Saved entries:
(** ** The error handler *)

(** C8: [OnError] with a non-nil handler installs it, so after any sequence
    of [OnError] calls the handler is the last non-nil one that was passed;
    [OnError(nil)] changes nothing, and a sequence of them leaves the handler
    registered before in place. *)
Theorem OnError_last_non_nil_wins :
  (forall (c : Client) (h : Handler), notifyError (OnError (Some h) c) = h)
  /\ (forall c : Client, OnError None c = c)
  /\ (forall (c : Client) (before : list (option Handler)) (h : Handler)
             (n : nat),
         notifyError
           (fold_left (fun c h => OnError h c)
              (before ++ Some h :: repeat None n) c) = h)
  /\ (forall (c : Client) (n : nat),
         fold_left (fun c h => OnError h c) (repeat None n) c = c).
Proof.
  assert (Hnil : forall (n : nat) (c : Client),
             fold_left (fun c h => OnError h c) (repeat None n) c = c).
  { induction n as [| n IH]; intros c; simpl; auto. }
  repeat split; auto.
  intros c before h n.
  rewrite fold_left_app. simpl. now rewrite Hnil.
Qed.

(** ** One run of a worker *)

Lemma worker_trace o message s s' :
  worker o message s = Some s' ->
  trace s' = trace (worker_body o message s)
             ++ [(aWorker, evRelease); (aWorker, evDone)].
Proof.
  unfold worker, deferred_receive, deferred_Done.
  destruct (receive _) as [ch |]; [| discriminate].
  simpl. destruct (wg_Done _) as [n |]; [| discriminate].
  intros H. injection H as <-. simpl. now rewrite <- app_assoc.
Qed.

Lemma worker_body_trace o message s :
  exists d,
    trace (worker_body o message s) = trace s ++ d
    /\ Forall (fun ae => fst ae = aWorker) d.
Proof.
  unfold worker_body, call_notifyError.
  destruct (NewRequestWithContext o); [| destruct (Wait o); [| destruct (Do o)]];
    try (eexists; split; [apply trace_emit | repeat constructor]).
  exists []. split; [now rewrite app_nil_r | constructor].
Qed.

Lemma sink_calls_call_notifyError who message e s :
  sink_calls s (call_notifyError who message e s)
  = [(notifyError (cl s), message, e)].
Proof.
  unfold sink_calls, call_notifyError.
  now rewrite (new_events_app _ _ _ (trace_emit _ _ _)).
Qed.

(** C6: a run of [worker] calls the error handler exactly once, with the
    message of the task and a [NotifyErr] of kind [TypeSendError], when the
    first library call that fails is the construction of the request, the
    wait on the rate limiter or the transport call; the text of the error
    names that step and [Unwrap] gives the library's error back.  When the
    three calls succeed the handler is not called.  The deferred calls add
    no call of the handler. *)
Theorem worker_reports_failure_once (message : bytes) (s : System) :
  let h := notifyError (cl s) in
  (forall (err : error) (w d : option error),
      sink_calls s (worker_body (mkOracle (Some err) w d) message s)
      = [(h, message,
          mkNotifyErr TypeSendError
            "Fail send message, unable to create request" (Some err))])
  /\ (forall (err : error) (d : option error),
         sink_calls s (worker_body (mkOracle None (Some err) d) message s)
         = [(h, message,
             mkNotifyErr TypeSendError
               "Fail send message, rate limiter error" (Some err))])
  /\ (forall err : error,
         sink_calls s (worker_body (mkOracle None None (Some err)) message s)
         = [(h, message,
             mkNotifyErr TypeSendError
               "Fail send message, unable to do request" (Some err))])
  /\ sink_calls s (worker_body (mkOracle None None None) message s) = []
  /\ (forall (o : Oracle) (s' : System),
         worker o message s = Some s' ->
         sink_calls s s' = sink_calls s (worker_body o message s))
  /\ (forall (ty : Z) (text : string) (err : error),
         Unwrap (mkNotifyErr ty text (Some err)) = Some err)
  /\ msgSendErrorRequest <> msgSendErrorRateLimiter
  /\ msgSendErrorRequest <> msgSendErrorClient
  /\ msgSendErrorRateLimiter <> msgSendErrorClient.
Proof.
  intros h.
  repeat split; try discriminate.
  - intros err w d. apply sink_calls_call_notifyError.
  - intros err d. apply sink_calls_call_notifyError.
  - intros err. apply sink_calls_call_notifyError.
  - unfold sink_calls. cbn [worker_body NewRequestWithContext Wait Do].
    now rewrite new_events_refl.
  - unfold sink_calls. intros o s' Hw. apply worker_trace in Hw.
    destruct (worker_body_trace o message s) as [d [Hd _]].
    rewrite Hd in Hw. rewrite <- app_assoc in Hw.
    rewrite (new_events_app _ _ _ Hw), (new_events_app _ _ _ Hd).
    rewrite map_app. unfold reports. rewrite flat_map_app. simpl.
    now rewrite app_nil_r.
Qed.

(** ** The steps of a worker *)

Lemma nth_error_split_at {A : Type} (l : list A) (i : nat) (x : A) :
  nth_error l i = Some x -> l = firstn i l ++ x :: skipn (S i) l.
Proof.
  revert i. induction l as [| y l IH]; intros [| i] H; try discriminate.
  - injection H as ->. reflexivity.
  - simpl in H. simpl. f_equal. now apply IH.
Qed.

Lemma worker_body_state o message s :
  cl (worker_body o message s) = cl s
  /\ goroutines (worker_body o message s) = goroutines s.
Proof.
  unfold worker_body, call_notifyError.
  destruct (NewRequestWithContext o); [| destruct (Wait o); [| destruct (Do o)]];
    split; reflexivity.
Qed.

Lemma deferred_receive_spec s s' :
  deferred_receive s = Some s' ->
  0 < chan_len (workersLimiter (cl s))
  /\ s' = mkSystem
            (set_workersLimiter
               (mkChan (chan_len (workersLimiter (cl s)) - 1)
                  (chan_cap (workersLimiter (cl s)))) (cl s))
            (goroutines s) (trace s ++ [(aWorker, evRelease)]).
Proof.
  unfold deferred_receive, receive.
  destruct (Z.ltb_spec 0 (chan_len (workersLimiter (cl s)))) as [Hpos | _];
    [| discriminate].
  intros E. injection E as <-. split; [exact Hpos | reflexivity].
Qed.

Lemma deferred_Done_spec s s' :
  deferred_Done s = Some s' ->
  0 < workers (cl s)
  /\ s' = mkSystem (set_workers (workers (cl s) - 1) (cl s))
            (goroutines s) (trace s ++ [(aWorker, evDone)]).
Proof.
  unfold deferred_Done, wg_Done.
  destruct (Z.ltb_spec 0 (workers (cl s))) as [Hpos | _]; [| discriminate].
  intros E. injection E as <-. split; [exact Hpos | reflexivity].
Qed.

Lemma set_stage_state i st s :
  cl (set_stage i st s) = cl s /\ trace (set_stage i st s) = trace s.
Proof.
  unfold set_stage. destruct (nth_error (goroutines s) i) as [[st0 m] |];
    split; reflexivity.
Qed.

(** ** What the other goroutines add to the trace *)

Lemma by_caller_app a b : by_caller (a ++ b) = by_caller a ++ by_caller b.
Proof. apply flat_map_app. Qed.

Lemma by_caller_others d : not_by_caller d -> by_caller d = [].
Proof.
  induction 1 as [| [who ev] d Hwho _ IH]; simpl; auto.
  destruct who; simpl in *; auto. congruence.
Qed.

Lemma try_dispatch_trace who message s s' :
  try_dispatch who message s = Some s' ->
  trace s' = trace s ++ [(who, evAcquire); (who, evSpawn message)].
Proof.
  unfold try_dispatch. destruct (try_send _) as [ch |]; [| discriminate].
  intros H. injection H as <-. simpl. now rewrite <- app_assoc.
Qed.

Lemma others_refl (t : list (actor * event)) :
  exists d, t = t ++ d /\ not_by_caller d.
Proof.
  exists []. split; [now rewrite app_nil_r | constructor].
Qed.

Lemma others_trans (t1 t2 t3 : list (actor * event)) :
  (exists d, t2 = t1 ++ d /\ not_by_caller d) ->
  (exists d, t3 = t2 ++ d /\ not_by_caller d) ->
  exists d, t3 = t1 ++ d /\ not_by_caller d.
Proof.
  intros [d1 [H1 N1]] [d2 [H2 N2]]. exists (d1 ++ d2). split.
  - rewrite H2, H1. now rewrite app_assoc.
  - now apply Forall_app.
Qed.

Lemma worker_body_others o message s :
  exists d, trace (worker_body o message s) = trace s ++ d /\ not_by_caller d.
Proof.
  destruct (worker_body_trace o message s) as [d [Hd Hall]].
  exists d. split; [exact Hd |].
  eapply Forall_impl; [| exact Hall]. intros ae ->. discriminate.
Qed.

Lemma deferred_receive_others s s' :
  deferred_receive s = Some s' ->
  exists d, trace s' = trace s ++ d /\ not_by_caller d.
Proof.
  intros H. apply deferred_receive_spec in H. destruct H as [_ ->].
  eexists. split; [reflexivity |]. repeat constructor. discriminate.
Qed.

Lemma deferred_Done_others s s' :
  deferred_Done s = Some s' ->
  exists d, trace s' = trace s ++ d /\ not_by_caller d.
Proof.
  intros H. apply deferred_Done_spec in H. destruct H as [_ ->].
  eexists. split; [reflexivity |]. repeat constructor. discriminate.
Qed.

Lemma resume_others st o message s s' :
  resume st o message s = Some s' ->
  exists d, trace s' = trace s ++ d /\ not_by_caller d.
Proof.
  destruct st; cbn [resume].
  - unfold worker.
    destruct (deferred_receive (worker_body o message s)) as [s1 |] eqn:Hr;
      [| discriminate].
    intros Hd.
    eapply others_trans; [apply worker_body_others |].
    eapply others_trans; [eapply deferred_receive_others; eassumption |].
    eapply deferred_Done_others; eassumption.
  - destruct (deferred_receive s) as [s1 |] eqn:Hr; [| discriminate].
    intros Hd.
    eapply others_trans; [eapply deferred_receive_others; eassumption |].
    eapply deferred_Done_others; eassumption.
  - apply deferred_Done_others.
Qed.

= Assigned task =
Considering only the data above, return the lines in which "that" occurs.

= Response below =
    of [OnError] calls the handler is the last non-nil one that was passed;
    first library call that fails is the construction of the request, the
    names that step and [Unwrap] gives the library's error back.  When the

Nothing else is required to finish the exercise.